Somewhat lost in the Alphabet earnings hullabaloo was news of another messaging service reaching its own milestone yesterday. WhatsApp, the messaging platform owned by Facebook, reported it had reached a billion monthly active users that day in a blog post, bolstering its position as the world’s most popular messaging app. Not far behind is Tencent’s QQ Messenger, with 860 million monthly active users (PDF), while Facebook Messenger reports having 800 million monthly actives. Gmail, of course, has Google’s own messaging app, Hangouts (originally called GChat) embedded in its web interface or available as a standalone mobile app, but Alphabet doesn’t report individual user figures for the product.

WhatsApp co-founder Jan Koum was primed for this announcement, telling the annual DLD design and technology conference in Munich on Jan. 18 that the platform was closing in on the 1 billion mark. Perhaps what’s most striking about the milestone are the other metrics Koum revealed in a Facebook post yesterday (Feb. 1). WhatsApp has a relatively tiny team of 57 engineers, who are responsible for overseeing a system that delivers 42 billion messages a day. We don’t know the precise headcounts of the engineering teams for WhatsApp’s competition–including Facebook Messenger–but it’s difficult to imagine a leaner team for a product with similar reach.

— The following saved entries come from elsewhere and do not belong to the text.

Lemma respects_from_outcome {A} (r : outcome A) :
  respects R (from_outcome r).
Proof. intros w. apply R_refl. Qed.

Lemma respects_this : respects R this.
Proof. intros w. apply R_refl. Qed.

Lemma respects_getattr (k : string) : respects R (getattr_self k).
Proof.
  intros w. unfold getattr_self. destruct (instance_lookup _ _); apply R_refl.
Qed.

Lemma respects_bind {A B} (m : Eff World A) (k : A → Eff World B) :
  respects R m → (∀ a, respects R (k a)) → respects R (m ≫= k).
Proof.
  intros Hm Hk w. specialize (Hm w). unfold mbind, eff_bind.
  destruct (m w) as [[a|e] w1]; simpl in *; [| exact Hm].
  eapply R_trans; [exact Hm | apply Hk].
Qed.

Lemma respects_try {A} (body : Eff World A) (handles : Exn → bool)
    (handler : Exn → Eff World A) :
  respects R body → (∀ e, respects R (handler e)) →
  respects R (try_except body handles handler).
Proof.
  intros Hb Hh w. specialize (Hb w). unfold try_except.
  destruct (body w) as [[a|e] w1]; simpl in *; [exact Hb |].
  destruct (handles e); [| exact Hb].
  eapply R_trans; [exact Hb | apply Hh].
Qed.

Lemma respects_if {A} (b : bool) (m1 m2 : Eff World A) :
  respects R m1 → respects R m2 → respects R (if b then m1 else m2).
Proof. by destruct b. Qed.
End Respects.

Lemma resolutions_app (l1 l2 : list Event) :
  resolutions (l1 ++ l2) = resolutions l1 + resolutions l2.
Proof.
  induction l1 as [| ev l1 IH]; [reflexivity |].
  destruct ev; simpl; rewrite IH; reflexivity.
Qed.

Lemma same_resolutions_refl (w : World) : same_resolutions w w.
Proof. reflexivity. Qed.

Lemma same_resolutions_trans (w1 w2 w3 : World) :
  same_resolutions w1 w2 → same_resolutions w2 w3 → same_resolutions w1 w3.
Proof. unfold same_resolutions. congruence. Qed.

Lemma same_attr_refl (k : string) (w : World) : same_attr k w w.
Proof. by split. Qed.

Lemma same_attr_trans (k : string) (w1 w2 w3 : World) :
  same_attr k w1 w2 → same_attr k w2 w3 → same_attr k w1 w3.
Proof. unfold same_attr. intros [??] [??]. split; congruence. Qed.

Lemma quiet_setattr (k : string) (v : PyVal) :
  respects same_resolutions (setattr_self k v).
Proof. intros w. reflexivity. Qed.

Lemma quiet_on_self {A} (m : Eff Instance A) :
  respects same_resolutions (on_self m).
Proof. intros w. unfold on_self. by destruct (m (w_self w)). Qed.

Lemma quiet_emit (ev : Event) :
  resolutions [ev] = 0 → respects same_resolutions (emit ev).
Proof.
  intros H w. unfold same_resolutions, emit. simpl.
  rewrite resolutions_app, H. lia.
Qed.

Lemma keeps_attr_setattr (k j : string) (v : PyVal) :
  k ≠ j → respects (same_attr k) (setattr_self j v).
Proof.
  intros H w. split; [reflexivity |]. simpl. by apply instance_lookup_set_ne.
Qed.

Lemma keeps_attr_emit (k : string) (ev : Event) :
  respects (same_attr k) (emit ev).
Proof. intros w. by split. Qed.

Create HintDb quiet.
#[local] Hint Resolve same_resolutions_refl same_resolutions_trans
  same_attr_refl same_attr_trans : quiet.
#[local] Hint Resolve respects_ret respects_raise respects_from_outcome
  respects_this respects_getattr respects_bind respects_try respects_if
  quiet_setattr quiet_on_self quiet_emit keeps_attr_setattr keeps_attr_emit
  : quiet.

The pace of WhatsApp’s user growth has been phenomenal: It hit the billion mark only seven years after its launch. Gmail, by contrast, has taken 11 years to grow its userbase to the same size. Facebook Messenger (initially Facebook Chat) launched in 2008, meaning it’s taken about eight years to get to its current 800 million active monthly users.

The timing of the WhatsApp announcement is perhaps another example of the jabs Alphabet and Facebook have been trading at a time when both firms are seeing their stock soar. Last week, Mark Zuckerberg cheekily made an announcement about an imminent AI breakthrough at Facebook just as Google was about to trumpet a major AI achievement of its own.

Koum and his team appear to be planning a slew of new features and strategies for the app this year. In January, the service dropped its $0.99 annual fee, while also announcing that it would start to develop tools for businesses for the first time. It hinted that these tools would take advantage of chat bots in some way, a shift towards embracing the “conversational UI,” or user interface, that is being spearheaded by startups like Slack, a messenger app for companies, and Finn, a digital assistant service delivered through chat platforms that’s in the works.

Buried in a WhatsApp beta release that came out in January–meant largely for developers–are new features like data-sharing with Facebook, an encryption notification system, and video calls. There’s no certainty that a beta-tested feature will make it to production, but its inclusion gives insight into the WhatsApp product team’s thinking. An integration with Facebook might seem like cannibalism, but the network’s Messenger userbase is largely in north America while WhatsApp is big, well, almost everywhere else.

If WhatsApp does integrate more tightly with Facebook, it could unlock even greater expansion of its userbase. And when that happens, as the WhatsApp announcement makes clear, the platform will be even closer to reaching the 6 billion people on the planet not already using the service.